At the same time, from the date of June 30, 1927 it made “total immigration from all countries … limited to 150,000, with allocations by country based upon national origins of inhabitants according to the census of 1920.” This was designed to preserve the “ethnic distribution of the population” of the US. This was the foundation of the American system of immigration from 1924 to 1965.
When non-European immigration became significant and was opposed particularly by broad working class movements, it was severely restricted from the 1870s, and right up until the 1920s.

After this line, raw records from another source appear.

Lemma keeps_connection : keeps (fun _ => open_connection env role database = Ok tt) (connection env).
Proof.
  intros c r c' Hc. unfold connection. destruct (cat_connection c) eqn:Hconn.
  { intros [= <- <-]. split; [done|]. intros [] _. by apply (sc_connection _ Hc). }
  destruct (execution_permit env); [|by intros [= <- <-]].
  cbv zeta.
  change (cat_submitted_by (log_event (Connected (cat_submitted_by c) (cat_database c)) c)) with (cat_submitted_by c).
  change (cat_database (log_event (Connected (cat_submitted_by c) (cat_database c)) c)) with (cat_database c).
  rewrite (sc_role _ Hc), (sc_database _ Hc).
  assert (Hlog : sound_catalog (log_event (Connected role database) c))
    by (apply sound_log; [by intros ? ? [= -> ->]|done]).
  destruct (open_connection env role database) as [[]|e] eqn:Ho; intros [= <- <-]; [|done].
  split; [|done]. destruct Hlog as [L1 L2 L3 L4 L5]. by split.
Qed.

Lemma keeps_load_server server : keeps (sound_server server) (load_server env server).
Proof.
  intros c r c' Hc. unfold load_server.
  destruct (cat_servers c !! server) as [entry|] eqn:Hs.
  { intros [= <- <-]. split; [done|]. intros a [= <-]. by apply (sc_servers _ Hc). }
  destruct (connection env c) as [[[]|e] c1] eqn:Hconn.
  - destruct (keeps_connection _ _ _ Hc Hconn) as [Hc1 Ho].
    assert (Hlog : sound_catalog (log_event (ReadServer server) c1)) by (by apply sound_log).
    destruct (checked_server env server) as [entry|e] eqn:He; intros [= <- <-]; [|done].
    assert (Hentry : sound_server server entry).
    { unfold checked_server in He. apply result_bind_ok in He as (row & Hrow%ok_or_ok & He).
      apply result_bind_ok in He as ([[[oid mine] usage] options] & ->%ok_or_ok & He).
      unfold expect in He. destruct mine; [|done]. destruct usage; [|done].
      apply result_bind_ok in He as (? & _ & He). apply result_bind_ok in He as (? & _ & He).
      apply result_bind_ok in He as (config & Hconf & [= <-]).
      split; [by apply (Ho tt)|by exists options|done]. }
    split; [by apply (sound_insert server entry (log_event (ReadServer server) c1))|by intros a [= <-]].
  - intros [= <- <-]. split; [by eapply keeps_connection|done].
Qed.

Lemma keeps_update (f : EndpointCatalog -> EndpointCatalog) :
  (forall c, sound_catalog c -> sound_catalog (f c)) -> keeps (fun _ => True) (update_c f).
Proof. intros Hf c r c' Hc [= <- <-]. split; [by apply Hf|done]. Qed.

Lemma keeps_load_mapping server :
  keeps (fun mapping => exists entry, sound_server server entry /\
         load_user_mapping env (cs_oid entry) = Ok mapping) (load_mapping env server).
Proof.
  unfold load_mapping. eapply keeps_bind; [apply keeps_load_server|]. intros entry He.
  destruct (cs_mapping entry) as [mapping|] eqn:Hm.
  { apply keeps_ret. exists entry. split; [done|]. by apply (ss_mapping _ _ He). }
  eapply keeps_bind; [apply keeps_connection|]. intros [] _.
  eapply keeps_bind; [by apply keeps_update; intros c Hc; apply sound_log|]. intros [] _.
  eapply (keeps_bind (fun mapping => load_user_mapping env (cs_oid entry) = Ok mapping));
    [by apply keeps_lift|]. intros mapping Hl.
  eapply keeps_bind; [apply keeps_update; intros c Hc; apply sound_insert; [|done]|].
  - destruct He as [H1 H2 H3]. split; [done|done|]. by intros m [= <-].
  - intros [] _. apply keeps_ret. by exists entry.
Qed.

(** A resolved endpoint whose credentials are those of the role. *)
Definition own_endpoint (server : string) (e : ResolvedEndpoint) : Prop :=
  exists entry, sound_server server entry /\ base_url (cs_config entry) = Some (re_base_url e) /\
  match auth_scheme (cs_config entry) with
  | AuthNone => re_auth e = NoAuth
  | scheme => exists entry' mapping, sound_server server entry' /\
      load_user_mapping env (cs_oid entry') = Ok mapping /\ resolve_auth scheme mapping = Ok (re_auth e)
  end.

Lemma keeps_resolve_endpoint server : keeps (own_endpoint server) (resolve_endpoint env server).
Proof.
  unfold resolve_endpoint. eapply keeps_bind; [apply keeps_load_server|]. intros entry He.
  eapply (keeps_bind (fun base => base_url (cs_config entry) = Some base));
    [by apply keeps_lift; intros b Hb%ok_or_ok|]. intros base Hbase.
  destruct (auth_scheme (cs_config entry)) as [| |name|] eqn:Hs.
  { apply keeps_ret. exists entry. by rewrite Hs. }
  all: (eapply keeps_bind; [apply keeps_load_mapping|]; intros mapping (entry' & He' & Hl);
    eapply (keeps_bind (fun auth => resolve_auth _ mapping = Ok auth)); [by apply keeps_lift|];
    intros auth Ha; apply keeps_ret; exists entry; rewrite Hs; eauto 10).
Qed.

Lemma keeps_named_secrets server : keeps (fun _ => open_connection env role database = Ok tt)
    (resolve_named_secrets env server).
Proof.
  unfold resolve_named_secrets. eapply keeps_bind; [apply keeps_load_mapping|].
  intros mapping (entry & He & _). eapply (keeps_bind (fun _ => True)); [by apply keeps_lift|].
  intros options _. apply keeps_ret. by apply ss_session in He.
Qed.

Lemma open_connection_ok :
  open_connection env role database = Ok tt ->
  connect_as_user env role database = Ok tt /\ identity_matches env role = Some true /\
  wrapper_installed env = Some true.
Proof.
  unfold open_connection. intros H. apply result_bind_ok in H as ([] & Hc%map_err_ok & H).
  do 4 apply result_bind_ok in H as ([] & _ & H).
  apply result_bind_ok in H as (same & Hi%ok_or_ok & H).
  apply result_bind_ok in H as ([] & Hs & H). apply result_bind_ok in H as (inst & Hw%ok_or_ok & H).
  unfold expect in *. destruct same; [|done]. by destruct inst.
Qed.
End Catalog.

Section Guarded.
Context {UC : UrlCrate} {UO : UrlOps UC} {HC : HeaderCrate}.

(** C14: An endpoint is resolved only for who may use it.  In whatever order a
    request resolves endpoints and secrets, an endpoint it gets was read in a
    session of the submitting role, over the extension's own wrapper, with USAGE
    on the server; its base URL is HTTPS without credentials, query or fragment;
    and its credentials are those of the mapping of that role. *)
Theorem endpoint_guarded env role database c server e c' :
  sound_catalog env role database c -> resolve_endpoint env server c = (Ok e, c') ->
  sound_catalog env role database c' /\
  connect_as_user env role database = Ok tt /\ identity_matches env role = Some true /\
  (exists oid options config, server_row env server = Some (Some (oid, true, true, options)) /\
   from_options (default [] options) = Ok config /\ base_url config = Some (re_base_url e) /\
   (re_auth e = NoAuth \/ exists mapping, mapping_row env oid = Some (Some (Some mapping)) /\
    validate_mapping_options mapping = Ok tt /\
    resolve_auth (auth_scheme config) mapping = Ok (re_auth e))) /\
  url_scheme (re_base_url e) = "https" /\ url_username (re_base_url e) = "" /\
  url_password (re_base_url e) = None /\ url_query (re_base_url e) = None /\
  url_fragment (re_base_url e) = None.
Proof.
  intros Hc Hr. destruct (keeps_resolve_endpoint env role database server _ _ _ Hc Hr) as [Hc' He].
  destruct (He e eq_refl) as (entry & Hs & Hbase & Hauth).
  pose proof (open_connection_ok _ _ _ (ss_session _ _ _ _ _ Hs)) as (H1 & H2 & _).
  destruct (ss_row _ _ _ _ _ Hs) as (options & Hrow & Hconf).
  split_and!; [done|done|done|..].
  { exists (cs_oid entry), options, (cs_config entry). split_and!; [done|done|done|].
    destruct (auth_scheme (cs_config entry)) as [| |name|] eqn:Hscheme; [by left|..];
      (right; destruct Hauth as (entry' & mapping & Hs' & Hl & Ha); exists mapping;
      destruct (ss_row _ _ _ _ _ Hs') as (? & Hrow' & _);
      assert (cs_oid entry' = cs_oid entry) as <- by congruence;
      unfold load_user_mapping in Hl; apply result_bind_ok in Hl as (o & Ho%ok_or_ok & Hl);
      apply result_bind_ok in Hl as (o' & ->%ok_or_ok & Hl);
      apply result_bind_ok in Hl as (m & ->%ok_or_ok & Hl);
      apply result_bind_ok in Hl as ([] & Hv & [= ->]); done). }
  all: unfold from_options in Hconf; apply result_bind_ok in Hconf as (o & _ & Hconf);
    destruct (existsb _ _); [done|];
    apply result_bind_ok in Hconf as (base & Hb & Hconf);
    apply result_bind_ok in Hconf as (scheme & _ & Hconf);
    repeat match type of Hconf with (if ?b then _ else _) = _ => destruct b; [done|] end;
    injection Hconf as Hconf; rewrite <- Hconf in Hbase; cbn [base_url] in Hbase; subst base;
    unfold base_url_from in Hb; destruct (bool_decide _); [|done];
    apply result_bind_ok in Hb as (raw & _ & Hb);
    match type of Hb with (if ?b then _ else _) = _ => destruct b; [done|] end;
    apply result_bind_ok in Hb as (u & _ & Hb);
    match type of Hb with (if ?b then _ else _) = _ => destruct b eqn:Hchk; [done|] end;
    injection Hb as ->; rewrite !orb_false_iff, !negb_false_iff, !bool_decide_eq_false in Hchk;
    destruct Hchk as (((((Hscheme & _) & Huser) & Hpass) & Hquery) & Hfrag).
  - by apply String.eqb_eq.
  - by destruct (url_username _).
  - by destruct (url_password _); [destruct Hpass; eauto|].
  - by destruct (url_query _); [destruct Hquery; eauto|].
  - by destruct (url_fragment _); [destruct Hfrag; eauto|].
Qed.
End Guarded.

(** ** Concrete instances *)

#[local] Existing Instance sample_url.
#[local] Existing Instance sample_headers.
#[local] Existing Instance sample_url_ops_laws.

Definition sample_base : Url := mkParts "https" "api.github.com" "v1" None None.
Definition sample_endpoint : ResolvedEndpoint := mkResolved sample_base (HeaderAuth "x-api-key" "k3y").
Definition sample_headers_value : option value := Some (Object [("accept", JString "text/plain")]).
Definition sample_prepared : EndpointRequest :=
  mkEndpointRequest (mkParts "https" "api.github.com" "v1/repos" (Some "page=2") None)
    (Some ("x-api-key", "k3y")).

Lemma endpoint_request_confined_witness :
  prepare_endpoint_request sample_endpoint "/repos?page=2" sample_headers_value = Ok sample_prepared /\
  below sample_base (ereq_url sample_prepared).
Proof.
  split; [vm_compute; reflexivity|].
  apply (endpoint_request_confined sample_endpoint "/repos?page=2" sample_headers_value sample_prepared).
  vm_compute. reflexivity.
Defined.

Lemma credential_errors_fixed_witness :
  "Endpoint bearer token must be ASCII without whitespace" ∈ mapping_errors.
Proof.
  refine (proj1 (credential_errors_fixed AuthBearer ["token=top secret"] _) _). vm_compute. reflexivity.
Defined.

Lemma sample_resolved :
  fst (resolve_endpoint sample_catalog "github" (catalog_new "alice" None)) = Ok sample_endpoint.
Proof. vm_compute. reflexivity. Qed.

Lemma endpoint_guarded_witness :
  fst (resolve_endpoint sample_catalog "github" (catalog_new "alice" None)) = Ok sample_endpoint /\
  url_scheme sample_base = "https".
Proof.
  split; [apply sample_resolved|].
  refine (proj1 (proj2 (proj2 (proj2 (proj2 (endpoint_guarded sample_catalog "alice" None
    (catalog_new "alice" None) "github" sample_endpoint
    (snd (resolve_endpoint sample_catalog "github" (catalog_new "alice" None))) _ _)))))).
  - apply catalog_new_sound.
  - exact (eq_trans (surjective_pairing _) (f_equal (fun r => (r, _)) sample_resolved)).
Defined.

America’s immigration policy was, then, highly restrictive from the 1920s until as recently as the Immigration and Nationality Act of 1965, which abolished the National Origins Formula, but which, at the same time, “set numerical restrictions on visas at 170,000 per year, with a per-country-of-origin quota.”
It was only in the Immigration Act of 1990 that America introduced a much more liberalised immigration policy, which allowed 675,000 immigrants per year after 1994, and a “diversity” program to allow people from many different countries to immigrate to the US. The 1990 act also introduced the now notorious H-1B visas (on which, see here).
So, American liberals, are you going to admit that this is the truth about the history of immigration in your nation, instead of clinging to your liberal myths?